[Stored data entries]
(** Where the body is what the endpoint documents, the responses other than
    429 end the lookup: a 404, a 200 whose body decodes to an object (with
    numeric use counts and an object for the plan) and a response of any
    other status whose body is empty or decodes to an object are answered
    after one request, without a sleep; the 404 gives INVALID, the other
    status ERROR with the [message] field of the body in its message, or
    "Unknown error" without that field. *)
Theorem terminal_responses (w : world) (r : response) :
  1 <= max_retries ->
  net (nreq w) = Response r ->
  (status_code r = 404 ->
   check_promo_code rt net code debug max_retries w
   = (Ret (invalid_outcome code), after_get (gift_url code) w)
   /\ status (invalid_outcome code) = lit "INVALID")
  /\
  (status_code r = 200 ->
   forall v, json r = Decoded v -> body_200_ok v = true ->
   exists o, check_promo_code rt net code debug max_retries w
             = (Ret o, after_get (gift_url code) w))
  /\
  (status_code r <> 200 -> status_code r <> 404 -> status_code r <> 429 ->
   forall d,
     text r = [] /\ d = [] \/ text r <> [] /\ json r = Decoded (VDict d) ->
     let error_msg := field d (lit "message") (VStr (lit "Unknown error")) in
     check_promo_code rt net code debug max_retries w
     = (Ret (error_outcome rt code error_msg), after_get (gift_url code) w)
     /\ status (error_outcome rt code error_msg) = lit "ERROR"
     /\ message (error_outcome rt code error_msg)
        = lit "❌ Error checking code: " ++ py_str rt error_msg).
Proof.
  intros Hpos Hnet. split; [|split].
  - intros Hs. split; [|reflexivity].
    apply check_first_return; [assumption|].
    apply attempt_404 with (r := r); assumption.
  - intros Hs v Hj Hok. exact (check_200_returns w r v Hpos Hnet Hs Hj Hok).
  - intros H2 H4 H9 d Hd error_msg. split; [|split; reflexivity].
    apply check_first_return; [assumption|].
    rewrite (attempt_other rt net code debug max_retries 0 w r Hnet H2 H4 H9).
    rewrite (on_other_object r d Hd). reflexivity.
Qed.

End OneRequest.

(** C4: a response with a status other than 200, 404 and 429 is meant to end
    the lookup at once with ERROR and "Unknown error" when its body has no
    [message]; the code does so for an empty body only.  With a 500 whose
    body is a JSON array the lookup raises; with a 502 that carries an HTML
    page the decoding error is handled as a transport failure, so that the
    request is repeated after sleeps of 2 and 4 seconds and the message
    reports a network error (or, where the decoding error is a plain
    [ValueError], the exception leaves the function). *)
Theorem error_body_is_not_terminal :
  check_promo_code (Fixture.runtime true) (Fixture.always Fixture.array_500)
    Fixture.sample_code false 3 Fixture.initial
  = (Raise AttributeError,
     {| nreq := 1; log := [EGet (gift_url Fixture.sample_code)] |})
  /\
  check_promo_code (Fixture.runtime true) (Fixture.always Fixture.html_502)
    Fixture.sample_code false 3 Fixture.initial
  = (Ret (network_error Fixture.sample_code
            (lit "Expecting value: line 1 column 1 (char 0)")),
     {| nreq := 3;
        log := [ EGet (gift_url Fixture.sample_code); ESleep (PInt 2);
                 EGet (gift_url Fixture.sample_code); ESleep (PInt 4);
                 EGet (gift_url Fixture.sample_code) ] |})
  /\
  check_promo_code (Fixture.runtime false) (Fixture.always Fixture.html_502)
    Fixture.sample_code false 3 Fixture.initial
  = (Raise ValueError,
     {| nreq := 1; log := [EGet (gift_url Fixture.sample_code)] |}).
Proof. repeat split; vm_compute; reflexivity. Qed.

(* ------------------------------------------------------------------ *)
(** * What the branches can raise and return *)

Lemma py_cmp_raises_type_error (op : cmpop) :
  forall (a b : value) (e : pyexn), py_cmp op a b = Raise e -> e = TypeError.
Proof.
  fix IH 1. intros a b e.
  destruct a as [| | | | |l|]; destruct b as [| | | | |m|]; cbn;
    try discriminate; try (intros [= <-]; reflexivity);
    try (match goal with
         | |- context [match ?x with Some _ => _ | None => _ end] =>
           destruct x; try discriminate; intros [= <-]; reflexivity
         end).
  revert m. induction l as [|x l IHl]; intros [|y m]; try discriminate.
  destruct (value_eq x y); [apply IHl | apply IH].
Qed.

Section Branches.

Variable rt : Runtime.
Variables (code : str) (debug : bool).

Lemma kinds_claimed : In (lit "CLAIMED") kinds.
Proof. right; left; reflexivity. Qed.

Lemma kinds_claimable : In (lit "CLAIMABLE") kinds.
Proof. left; reflexivity. Qed.

Lemma kinds_error : In (lit "ERROR") kinds.
Proof. do 4 right; left; reflexivity. Qed.

(** The 200 branch returns only on a decoded body, and then what it
    returns carries the body or [None], a message that starts with the mark
    and ["Code is"], the code and one of the five kinds. *)
Lemma on_200_returns (r : response) (o : Outcome) :
  on_200 rt code debug r = Ret o ->
  exists data,
    json r = Decoded data /\
    raw_data o = Some (if debug then data else VNone) /\
    nth 2 (message o) 0%N = 67%N /\
    well_formed code o /\
    is_dict data = true.
Proof.
  intros H. unfold on_200, response_json in H.
  destruct (json r) as [data|desc];
    [|destruct (json_error_is_request_exception rt); discriminate].
  assert (Hd : is_dict data = true).
  { destruct data; try reflexivity; discriminate H. }
  repeat match type of H with
         | match ?x with _ => _ end = _ => destruct x eqn:?; try discriminate
         end.
  all: injection H as <-; exists data; unfold well_formed, code_of;
    cbn [message status raw_data];
    repeat split; try reflexivity; try exact Hd;
    match goal with
    | |- context [if ?b then lit "CLAIMED" else _] => destruct b
    | |- context [if ?b then lit "❌" else _] => destruct b
    end;
    (reflexivity || auto using kinds_claimed, kinds_claimable).
Qed.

▸ Work instruction: Respond with a single number: the count of lines in the entries above that contain the string "Proof".

▸ Task output: 7